Fact-checkers prove that Michelle Obama really did praise convicted rapist Harvey Weinstein

 April 28, 2024

Disgraced Hollywood mogul Harvey Weinstein is back in the news again after his New York rape conviction was overturned on appeal, as are some of the prominent figures who were once closely aligned with the imprisoned sexual assaulter.

That includes former first lady Michelle Obama, who previously praised Weinstein as a "wonderful human being" and "good friend," as confirmed by the fact-checkers at Snopes.

To be sure, Obama's complimentary remarks about Weinstein just over a decade ago were made years before the sleazy former Hollywood producer faced criminal charges for his sexual exploitation of young actresses, but even then his grotesque and abusive behavior was something of an open secret that was commonly discussed.

Michelle Obama praised Harvey Weinstein

The confirmation from Snopes came in response to the viral circulation of social media of a video clip of a 2013 White House event, a Careers in Film Symposium, that was hosted by then-first lady Obama and organized by Weinstein.

"I want to start by thanking Harvey Weinstein for organizing this amazing day," Obama told the group of students pursuing careers in the entertainment industry. "Harvey. This is possible because of Harvey. He is a wonderful human being, a good friend, and just a powerhouse."

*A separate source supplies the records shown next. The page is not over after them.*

(* ===== verification/AclCheck.v ===== *)
(** * AclCheck: access control with the list of AclStorage.v

    Class [AccessControl] over [example_delegate]: what its operations do to the list
    of entries, and what its check allows.

    - Module [Spec]: the list by itself, one function per operation;
    - [acl_op], [step]: the operations of [AccessControl] and of the objects it serves;
    - [acl_refines_list]: any sequence of them answers as the list does and keeps every
      entry valid; [check_decides]: the check allows what an entry grants;
    - [delete_moves_other_object]: deleting an entry of one fabric disturbs an object
      that shows an entry of another. *)

From S2P Require Import Prelude Encoding NodeId AccessControl AclStorage AclList AclFrames.
Import AclStorage.

#[export] Instance entry_valid_dec d : Decision (entry_valid d).
Proof. unfold entry_valid; apply _. Defined.

(** ** The list by itself *)

Module Spec.

(** [CreateEntry] for fabric [f] of what an object says; [max] is the number of entries
    a fabric may have, [size] that of all. *)
Definition create (max size : nat) (f : Z) (h : option AclEntry) (l : list AclEntry) : result nat * list AclEntry :=
  if decide (max <= length (of_fabric f l))%nat then (Err CHIP_ERROR_BUFFER_TOO_SMALL, l)
  else
    match h with
    | Some d =>
        if decide (entry_valid d) then
          if decide (length l < size)%nat then (Ok (length (of_fabric (eFabric d) l)), l ++ [d])
          else (Err CHIP_ERROR_BUFFER_TOO_SMALL, l)
        else (Err CHIP_ERROR_INVALID_ARGUMENT, l)
    | None => (Err CHIP_ERROR_INVALID_ARGUMENT, l)
    end.
(** The storage asked for is the storage used, and every pointer leads to its name. *)
Lemma Build_layout ptr_size names :
  let (offsets, data) := Build ptr_size names in
  RequiredStorageSize ptr_size names = (ptr_size * length offsets + length data)%nat /\
  Forall2 (fun o name => bytes_at data (o - ptr_size * length names) (name ++ [0])) offsets names.
Proof.
  unfold Build; set (base := (ptr_size * length names)%nat).
  assert (forall start, (base <= start)%nat -> forall pre names, length pre = (start - base)%nat ->
    let (offsets, data) := flat_layout start names in
    RequiredStorageSize ptr_size names = (ptr_size * length offsets + length data)%nat /\
    Forall2 (fun o name => bytes_at (pre ++ data) (o - base) (name ++ [0])) offsets names) as H.
  { intros start Hs pre l; revert start Hs pre; induction l as [|name l IH]; intros start Hs pre Hp; cbn [flat_layout].
    { by cbn; rewrite Nat.mul_0_r. }
    specialize (IH (start + length name + 1)%nat ltac:(lia) (pre ++ name ++ [0])).
    rewrite !length_app in IH; specialize (IH ltac:(simpl; lia)).
    destruct (flat_layout _ l) as [offsets data]; destruct IH as [Hsize Hall]; split.
    - cbn [RequiredStorageSize foldr length] in *; rewrite length_app; cbn [length].
      unfold RequiredStorageSize in Hsize; rewrite Hsize; lia.
    - rewrite <-!app_assoc in Hall; constructor; [|exact Hall].
      rewrite <-Hp; intros i c E; rewrite lookup_app_r by lia; rewrite Nat.add_comm, Nat.add_sub.
      change (name ++ 0 :: data) with (name ++ [0] ++ data); rewrite app_assoc; by apply lookup_app_l_Some. }
  specialize (H base (Nat.le_refl _) [] names); rewrite Nat.sub_diag in H; by apply H.
Qed.

(** C4: Reading a name of a received packet always ends.  For any bytes and any
    position in them, however the pointers lead, there is no infinite sequence of calls
    of [Next] that return a label: after at most [p * n + (n - p)] labels [Next] returns
    false; [IsValid] then tells whether the bytes were a name, whose labels were the
    values returned; [FindDataEnd] stops as well and returns the end of the name's own
    bytes, when there is one; and so does every comparison with a name.  No assertion
    fails and nothing outside the packet is read. *)
Theorem name_reading_terminates (m : bytes) (n p : nat) :
  bytes_ok m -> (n <= length m)%nat -> (p < n)%nat ->
  let it := iterator_at m n p in
  Acc (fun it' it => Next it = Ok (true, it')) it /\
  (exists vs it', labels it = Ok (vs, it') /\ (length vs <= p * n + (n - p))%nat /\
     (mIsValid it' = true <-> exists ls, name_at anywhere (take n m) p p ls /\ vs = c_string <$> ls)) /\
  (exists e, FindDataEnd it = Ok e /\ forall q, e = Some q <-> ends_at (take n m) p q) /\
  (forall names, exists b, eq_full it names = Ok b) /\
  (forall other, iter_ok other -> exists b, eq_iterator it other = Ok b).
Proof.
  intros Hm Hn Hp it; pose proof (iterator_at_ok m n p Hm Hn Hp) as Hok; fold it in Hok.
  splits.
  - by apply Next_acc.
  - destruct (read_labels_safe (S (steps_left it)) it Hok) as (vs & it' & E & Hl); [lia|].
    exists vs, it'; splits; [done|done|split].
    + intros Hv; by eapply (read_labels_inv _ it vs it').
    + intros (ls & Hs & ->); destruct (read_labels_says anywhere (S (steps_left it)) it ls) as (it2 & E2 & ?); auto.
      congruence.
  - destruct (FindDataEnd_safe it Hok) as (e & E & _); exists e; split; [done|].
    intros q; change (ends_at (take n m) p q) with (ends_at (view it) (mCurrentPosition it) q).
    rewrite <-(FindDataEnd_ends it q Hok eq_refl), E; naive_solver.
  - intros; by apply eq_full_safe.
  - intros; by apply eq_iterator_safe.
Qed.

(** "www" and a pointer to "org" at 4; a pointer at 10 that leads to itself. *)
Definition example_packet : bytes :=
  [3; 111; 114; 103; 0; 3; 119; 119; 119; 0xC0; 0; 0xC0; 11].
(* ===== verification/MdnsParser.v ===== *)
(** * MdnsParser: reading mDNS packets

    src/src/lib/dnssd/minimal_mdns: core/DnsHeader.h, core/Constants.h, Parser.h,
    Parser.cpp, RecordData.h, RecordData.cpp.

    - [BitPackedFlags] and the fields of the DNS header, read from and written to the
      packet in place;
    - [QueryData_Parse], [ResourceData_Parse] and [ParsePacket], which reports what it
      finds to a [ParserDelegate]: the model returns the calls, in order;
    - Module [RecordData]: TXT, SRV, A, AAAA and PTR data.

    Nothing is read outside the packet, and every name reported can be read to its
    end. *)

From S2P Require Import Prelude Encoding QName.

(** ** Flags and header *)

Module BitPackedFlags.
Definition kMdnsNonIgnoredMask : Z := 0x8E08.
Definition kAuthoritativeMask : Z := 0x0400.
Definition kIsResponseMask : Z := 0x8000.
Definition kOpcodeMask : Z := 0x7800.
Definition kTruncationMask : Z := 0x0200.
Definition kReturnCodeMask : Z := 0x000F.

Definition ClearMask (mValue mask : Z) : Z := Z.land mValue (wrap 16 (Z.lnot mask)).
Definition SetMask (mValue mask : Z) : Z := Z.lor mValue mask.

Definition RawValue (mValue : Z) : Z := Z.land mValue kMdnsNonIgnoredMask.
Definition IsQuery (mValue : Z) : bool := Z.land mValue kIsResponseMask =? 0.
Definition SetQuery (mValue : Z) : Z := ClearMask mValue kIsResponseMask.
Definition IsResponse (mValue : Z) : bool := Z.land mValue kIsResponseMask =? kIsResponseMask.
Definition SetResponse (mValue : Z) : Z := SetMask mValue kIsResponseMask.
Definition IsAuthoritative (mValue : Z) : bool := Z.land mValue kAuthoritativeMask =? kAuthoritativeMask.
Definition SetAuthoritative (mValue : Z) : Z := SetMask mValue kAuthoritativeMask.
Definition IsTruncated (mValue : Z) : bool := negb (Z.land mValue kTruncationMask =? 0).
Definition SetTruncated (mValue : Z) (value : bool) : Z :=
  if value then SetMask mValue kTruncationMask else ClearMask mValue kTruncationMask.
Definition IsValidMdns (mValue : Z) : bool :=
  Z.land mValue (Z.lor kOpcodeMask kReturnCodeMask) =? 0.
End BitPackedFlags.
(* ===== verification/MdnsNames.v ===== *)
(** * MdnsNames: names written with compression

    What [RecordWriter] (MdnsWriter.v) puts into a buffer and how QName.v reads it back:
    a name written with [WriteQName], pointers included, says the name that was given,
    up to letter case.

    - [appended]: what the [Put] calls do to the buffer;
    - [cache_ok]: the remembered offsets are those of complete names already written;
    - [find_previous], [write_parts_spec], [write_iterator_spec]: the loops of
      [FindPreviousName] and of the two [WriteQName]. *)

From S2P Require Import Prelude Encoding QName MdnsParser MdnsWriter.

(** ** Appending *)

(** [w'] is [w] after [d] was put: bytes before the position are as they were, and when
    everything fits [d] is there. *)
Definition appended (w : Writer) (d : bytes) (w' : Writer) : Prop :=
  mNeeded w' = (mNeeded w + length d)%nat /\ length (wBuf w') = length (wBuf w) /\
  (forall i, (i < mNeeded w)%nat -> wBuf w' !! i = wBuf w !! i) /\
  (Fit w' = true -> bytes_at (wBuf w') (mNeeded w) d).

Lemma appended_fit w d w' : appended w d w' -> Fit w' = true -> Fit w = true.
Proof. unfold Fit, Size; intros (Hn & Hl & _) ?%Nat.leb_le; apply Nat.leb_le; lia. Qed.

Lemma appended_refl w : appended w [] w.
Proof. unfold appended; splits; try done; cbn; lia. Qed.

Lemma appended_trans w d w' d' w'' :
  appended w d w' -> appended w' d' w'' -> appended w (d ++ d') w''.
Proof.
  intros A B; pose proof (appended_fit _ _ _ B) as Hfit.
  destruct A as (En & El & Ep & Ed), B as (En' & El' & Ep' & Ed'); unfold appended.
  rewrite length_app; splits; [lia|lia| |].
  - intros i Hi; rewrite Ep', Ep by lia; done.
  - intros Hf; apply bytes_at_app; split; [|rewrite <-En; auto].
    intros i c Hi; rewrite Ep' by (apply lookup_lt_Some in Hi; lia); by apply Ed; auto.
Qed.

(** Every writer is one whose first bytes were skipped. *)
Lemma writer_skipped w : w = writer_of (wBuf w) (replicate (mNeeded w) None).
Proof. unfold writer_of; rewrite overlay_none, length_replicate; by destruct w. Qed.

Lemma appended_log w d :
  appended w d (writer_of (wBuf w) (replicate (mNeeded w) None ++ (Some <$> d))).
Proof.
  unfold appended, writer_of, Fit, Size; cbn [mNeeded wBuf].
  rewrite !length_app, length_replicate, length_fmap, length_overlay, overlay_app, overlay_none, length_replicate,
    overlay_some.
  set (n := mNeeded w); set (b := wBuf w).
  splits; [done|done| |].
  - intros i Hi; destruct (decide (i < length b)%nat) as [Hb|Hb].
    + rewrite lookup_app_l by (rewrite length_take; lia); by rewrite lookup_take_lt by done.
    + rewrite !lookup_ge_None_2; [done|lia|].
      rewrite !length_app, !length_take, !length_drop; lia.
  - intros Hf%Nat.leb_le i c Hi; pose proof (lookup_lt_Some _ _ _ Hi).
    rewrite lookup_app_r by (rewrite length_take; lia).
    rewrite length_take, Nat.min_l by lia; rewrite Nat.add_comm, Nat.add_sub.
    rewrite take_ge by (rewrite length_drop; lia); by apply lookup_app_l_Some.
Qed.

Lemma BE_EndianPut_appended w x n : appended w (be_bytes n x) (BE_EndianPut w x n).
Proof. rewrite (writer_skipped w) at 2; rewrite BE_EndianPut_log; apply appended_log. Qed.

Lemma PutBytes_appended w d : appended w d (PutBytes w d).
Proof. rewrite (writer_skipped w) at 2; rewrite PutBytes_log; apply appended_log. Qed.

(** The same of record writers, which keep their names. *)
Definition rappended (out : RecordWriter) (d : bytes) (out' : RecordWriter) : Prop :=
  appended (mOutput out) d (mOutput out') /\ mPreviousQNames out' = mPreviousQNames out.

Lemma rappended_trans out d out' d' out'' :
  rappended out d out' -> rappended out' d' out'' -> rappended out (d ++ d') out''.
Proof. intros [? E] [? E']; split; [by eapply appended_trans|by rewrite E']. Qed.

Lemma Put16_appended v out : rappended out (be_bytes 2 v) (Put16 v out).
Proof. split; [apply BE_EndianPut_appended|done]. Qed.
Lemma Put32_appended v out : rappended out (be_bytes 4 v) (Put32 v out).
Proof. split; [apply BE_EndianPut_appended|done]. Qed.
Lemma PutString_appended s out : rappended out s (PutString s out).
Proof. split; [apply PutBytes_appended|done]. Qed.

Lemma be_bytes_1 v : be_bytes 1 v = [v mod 256].
Proof. done. Qed.

Lemma Put8_appended v out : 0 <= v < 256 -> rappended out [v] (Put8 v out).
Proof.
  intros Hv; split; [|done]; rewrite <-(Z.mod_small v 256) at 1 by done.
  rewrite <-be_bytes_1; apply BE_EndianPut_appended.
Qed.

"And the fact that he and his team took the time to make this happen for all of you should say something not about me or about this place, but about you. Everybody -- we are here because of you," she added.

Snopes further pointed out that, rather tellingly in light of his later convictions for rape and sexual assault, The Hill reported at the time that Weinstein, a "major bundler for President Obama," told the gathered students at the symposium, "I never let anybody tell me no, even the White House."

Weinstein's New York conviction overturned on a technicality

The Associated Press reported Thursday that the New York Supreme Court overturned on a technicality Weinstein's 2020 conviction for rape, for which he is currently serving a 23-year prison sentence in an upstate correctional facility.

In a 4-3 decision, the court's majority determined that "the trial court erroneously admitted testimony of uncharged, alleged prior sexual acts" along with questions about his prior alleged "bad behavior," if he had testified on the stand, which the majority deemed to be "highly prejudicial" to the jury and "an abuse of judicial discretion" by the since-retired trial judge.

Weinstein's defense attorneys had appealed his initial conviction, and though the appellate court ultimately upheld that conviction, it nonetheless warned against unnecessarily "destroying a defendant’s character under the guise of prosecutorial need," and further asserted that defendants could be held to account "only for the crime charged and, thus, allegations of prior bad acts may not be admitted against them for the sole purpose of establishing their propensity for criminality."

New York decision could impact pending appeal of California conviction

In addition to the New York conviction, Weinstein's attorneys have also appealed his 2022 rape conviction in California, for which he received a 16-year prison sentence, with a similar complaint about the judge and prosecution sharing prejudicial information about uncharged alleged acts with the jury.

Those attorneys now intend to use the New York Supreme Court's decision to bolster their arguments during a hearing next month that Weinstein's California conviction must be overturned for the same reasons.

The AP noted that despite winning his appeal on a technicality -- Weinstein by no means was exonerated or cleared of wrongdoing -- he will remain in prison in New York because of the pending California sentence, not to mention the fact that New York prosecutors vowed to retry the convicted rapist and at least one of his victims has already expressed her intent to testify against him again.